» Data supplied
(* ===== verification/Race.v ===== *)
(** * Queue operations step by step (src/lib/util.c)

    [queue_push] and [queue_pop] of Queue.v are whole calls.  Here they are the
    statements of the source, one access to shared memory per step, so that the calls of
    two threads can interleave: a datagram sent through the loopback device is pushed on
    the queue of its protocol by the sending thread, while the interrupt thread pops.
    A call that runs alone does what Queue.v says; two that interleave may not. *)

From stdpp Require Import base numbers list option gmap.
From Stdlib Require Import ZArith Lia.
From S2P Require Import Prelude Queue.
Open Scope Z_scope.

Section Steps.
Context {A : Type}.

(** The queue and the heap the threads share. *)
Definition shared : Type := queue_head * gmap loc (@queue_entry A).

(** Where a thread is in [queue_push], [entry] being allocated.  The test of a pointer
    and its use are separate reads, as in the source. *)
Inductive push_pc :=
| PushFill | PushTestTail | PushLoadTail | PushLink (tail : loc) | PushSetTail | PushTestHead | PushSetHead
| PushLoadNum | PushStoreNum (num : Z) | PushDone.

(** [None]: a NULL or dangling pointer is used. *)
Definition push_step (entry : loc) (data : A) (pc : push_pc) (s : shared) : option (push_pc * shared) :=
  let '(q, h) := s in
  match pc with
  | PushFill => Some (PushTestTail, (q, <[entry := QueueEntry None data]> h))
  | PushTestTail => Some (if bool_decide (is_Some (q_tail q)) then PushLoadTail else PushSetTail, s)
  | PushLoadTail => match q_tail q with Some t => Some (PushLink t, s) | None => None end
  | PushLink t =>
      match h !! t with
      | Some e => Some (PushSetTail, (q, <[t := QueueEntry (Some entry) (qe_data e)]> h))
      | None => None
      end
  | PushSetTail => Some (PushTestHead, (QueueHead (q_head q) (Some entry) (q_num q), h))
  | PushTestHead => Some (if bool_decide (q_head q = None) then PushSetHead else PushLoadNum, s)
  | PushSetHead => Some (PushLoadNum, (QueueHead (Some entry) (q_tail q) (q_num q), h))
  | PushLoadNum => Some (PushStoreNum (q_num q), s)
  | PushStoreNum num => Some (PushDone, (QueueHead (q_head q) (q_tail q) (u32 (num + 1)), h))
  | PushDone => Some (PushDone, s)
  end.

(** Where a thread is in [queue_pop]. *)
Inductive pop_pc :=
| PopTest | PopLoad | PopNext (entry : loc) | PopSetHead (entry : loc) (next : option loc) | PopTestHead (entry : loc)
| PopClearTail (entry : loc) | PopLoadNum (entry : loc) | PopStoreNum (entry : loc) (num : Z) | PopFree (entry : loc)
| PopDone (result : option A).

Definition pop_step (pc : pop_pc) (s : shared) : option (pop_pc * shared) :=
  let '(q, h) := s in
  match pc with
  | PopTest => Some (if bool_decide (q_head q = None) then PopDone None else PopLoad, s)
  | PopLoad => match q_head q with Some l => Some (PopNext l, s) | None => None end
  | PopNext l => match h !! l with Some e => Some (PopSetHead l (qe_next e), s) | None => None end
  | PopSetHead l n => Some (PopTestHead l, (QueueHead n (q_tail q) (q_num q), h))
  | PopTestHead l => Some (if bool_decide (q_head q = None) then PopClearTail l else PopLoadNum l, s)
  | PopClearTail l => Some (PopLoadNum l, (QueueHead (q_head q) None (q_num q), h))
  | PopLoadNum l => Some (PopStoreNum l (q_num q), s)
  | PopStoreNum l num => Some (PopFree l, (QueueHead (q_head q) (q_tail q) (u32 (num - 1)), h))
  | PopFree l => match h !! l with Some e => Some (PopDone (Some (qe_data e)), (q, delete l h)) | None => None end
  | PopDone r => Some (PopDone r, s)
  end.

(** ** A call that runs alone *)

Fixpoint push_run (n : nat) (entry : loc) (data : A) (pc : push_pc) (s : shared) : option (push_pc * shared) :=
  match n with
  | O => Some (pc, s)
  | S n => match push_step entry data pc s with Some (pc, s) => push_run n entry data pc s | None => None end
  end.

Fixpoint pop_run (n : nat) (pc : pop_pc) (s : shared) : option (pop_pc * shared) :=
  match n with
  | O => Some (pc, s)
  | S n => match pop_step pc s with Some (pc, s) => pop_run n pc s | None => None end
  end.

(** The steps of a call, run without interruption, are the call: with nine steps, one for
    each access, [queue_push] and [queue_pop] end as the functions of Queue.v do, on
    every queue and heap, the use of a dangling pointer included. *)
Theorem queue_steps_atomic (q : queue_head) (h : gmap loc (@queue_entry A)) (entry : loc) (data : A) :
  push_run 9 entry data PushFill (q, h)
  = match queue_push (Some q) (Some entry) data h with
    | Some (_, Some q', h') => Some (PushDone, (q', h'))
    | _ => None
    end /\
  pop_run 9 PopTest (q, h)
  = match queue_pop (Some q) h with
    | Some (r, Some q', h') => Some (PopDone r, (q', h'))
    | _ => None
    end.
Proof.
  destruct q as [hd tl num]. split.
  - destruct tl as [t|].
    + cbn. destruct (<[entry := QueueEntry None data]> h !! t) as [e|] eqn:E; [|done]. by destruct hd.
    + by destruct hd.
  - destruct hd as [l|]; [|done]. cbn. destruct (h !! l) as [e|] eqn:E; [|done]. destruct (qe_next e); cbn; by rewrite E.
Qed.

(** ** Two threads *)

(** Thread 1 pops, thread 2 pushes [data] in cell [entry]; [true] in the schedule is a
    step of thread 1. *)
Fixpoint race (sched : list bool) (entry : loc) (data : A) (pc1 : pop_pc) (pc2 : push_pc) (s : shared) :
    option (pop_pc * push_pc * shared) :=
  match sched with
  | [] => Some (pc1, pc2, s)
  | true :: sched => match pop_step pc1 s with Some (pc1, s) => race sched entry data pc1 pc2 s | None => None end
  | false :: sched => match push_step entry data pc2 s with Some (pc2, s) => race sched entry data pc1 pc2 s | None => None end
  end.

(** One after the other: the pop is through before the push starts, or the push before
    the pop. *)
Definition serial (first : bool) : list bool := replicate 9 first ++ replicate 9 (negb first).

Lemma race_pop n sched entry data pc1 pc2 s :
  race (replicate n true ++ sched) entry data pc1 pc2 s
  = match pop_run n pc1 s with Some (pc1, s) => race sched entry data pc1 pc2 s | None => None end.
Proof. revert pc1 s. induction n as [|n IH]; intros pc1 s; [done|]. simpl. destruct (pop_step pc1 s) as [[]|]; [apply IH|done]. Qed.

Lemma race_push n sched entry data pc1 pc2 s :
  race (replicate n false ++ sched) entry data pc1 pc2 s
  = match push_run n entry data pc2 s with Some (pc2, s) => race sched entry data pc1 pc2 s | None => None end.
Proof. revert pc2 s. induction n as [|n IH]; intros pc2 s; [done|]. simpl. destruct (push_step _ _ pc2 s) as [[]|]; [apply IH|done]. Qed.

(** A queue with the one entry [a], in cell 1. *)
Definition one_entry (a : A) : shared := (QueueHead (Some 1%positive) (Some 1%positive) 1, {[1%positive := QueueEntry None a]}).

Lemma one_entry_queue a : is_queue (one_entry a).2 (one_entry a).1 [1%positive] [a].
Proof. split_and!; [|apply NoDup_singleton|done|done]. split; [done|]. exists None. done. Qed.

(** The pop has taken the last entry and is about to clear the tail when the push comes. *)
Definition lossy : list bool := replicate 5 true ++ replicate 9 false ++ replicate 4 true.

(** The push has read the tail when the pop frees the entry. *)
Definition dangling : list bool := replicate 3 false ++ replicate 9 true ++ replicate 1 false.

(** The queue is not safe for two threads.  On a queue with one entry [a], with a pop
    by one thread and a push of [b] by another: one after the other, in either order,
    they leave a queue of [b] alone; but some interleaving, after which both have
    returned with success, leaves a queue that stands for no sequence, so that an
    entry [c] pushed next never comes out, is not freed, and the count stays one
    with nothing to pop; and another writes to the entry after it was freed. *)
Theorem queue_race (a b c : A) :
  (forall first, exists q h, race (serial first) 2%positive b PopTest PushFill (one_entry a) = Some (PopDone (Some a), PushDone, (q, h)) /\
     is_queue h q [2%positive] [b]) /\
  (exists q h, race lossy 2%positive b PopTest PushFill (one_entry a) = Some (PopDone (Some a), PushDone, (q, h)) /\
     (forall ls xs, ~ is_queue h q ls xs) /\
     exists q1 h1 q2 h2, queue_push (Some q) (Some 3%positive) c h = Some (Some c, Some q1, h1) /\
       queue_pop (Some q1) h1 = Some (Some b, Some q2, h2) /\ queue_pop (Some q2) h2 = Some (None, Some q2, h2) /\
       q_num q2 = 1 /\ h2 !! 3%positive = Some (QueueEntry None c)) /\
  race dangling 2%positive b PopTest PushFill (one_entry a) = None.
Proof.
  split_and!.
  - intros []; unfold serial; cbn [negb].
    + rewrite race_pop. cbn. eexists _, _. split; [reflexivity|].
      split_and!; [|apply NoDup_singleton|done|done]. split; [done|]. exists None. done.
    + rewrite race_push. cbn. eexists _, _. split; [reflexivity|].
      split_and!; [|apply NoDup_singleton|done|done]. split; [done|]. exists None. done.
  - eexists _, _. split; [reflexivity|]. split.
    + intros ls xs (C & _ & T & _). simpl in T. destruct ls as [|l ls]; [by destruct xs|].
      symmetry in T. apply last_None in T. done.
    + eexists _, _, _, _. split; [reflexivity|]. split; [reflexivity|]. split; [reflexivity|]. done.
  - reflexivity.
Qed.

End Steps.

» What to work on
In the listing above, find the line with "returned with success, leaves" and the line with "queue_pop (Some q1)", then print exactly those lines and every line between them.

» Task result
    returned with success, leaves a queue that stands for no sequence, so that an
    entry [c] pushed next never comes out, is not freed, and the count stays one
    with nothing to pop; and another writes to the entry after it was freed. *)
Theorem queue_race (a b c : A) :
  (forall first, exists q h, race (serial first) 2%positive b PopTest PushFill (one_entry a) = Some (PopDone (Some a), PushDone, (q, h)) /\
     is_queue h q [2%positive] [b]) /\
  (exists q h, race lossy 2%positive b PopTest PushFill (one_entry a) = Some (PopDone (Some a), PushDone, (q, h)) /\
     (forall ls xs, ~ is_queue h q ls xs) /\
     exists q1 h1 q2 h2, queue_push (Some q) (Some 3%positive) c h = Some (Some c, Some q1, h1) /\
       queue_pop (Some q1) h1 = Some (Some b, Some q2, h2) /\ queue_pop (Some q2) h2 = Some (None, Some q2, h2) /\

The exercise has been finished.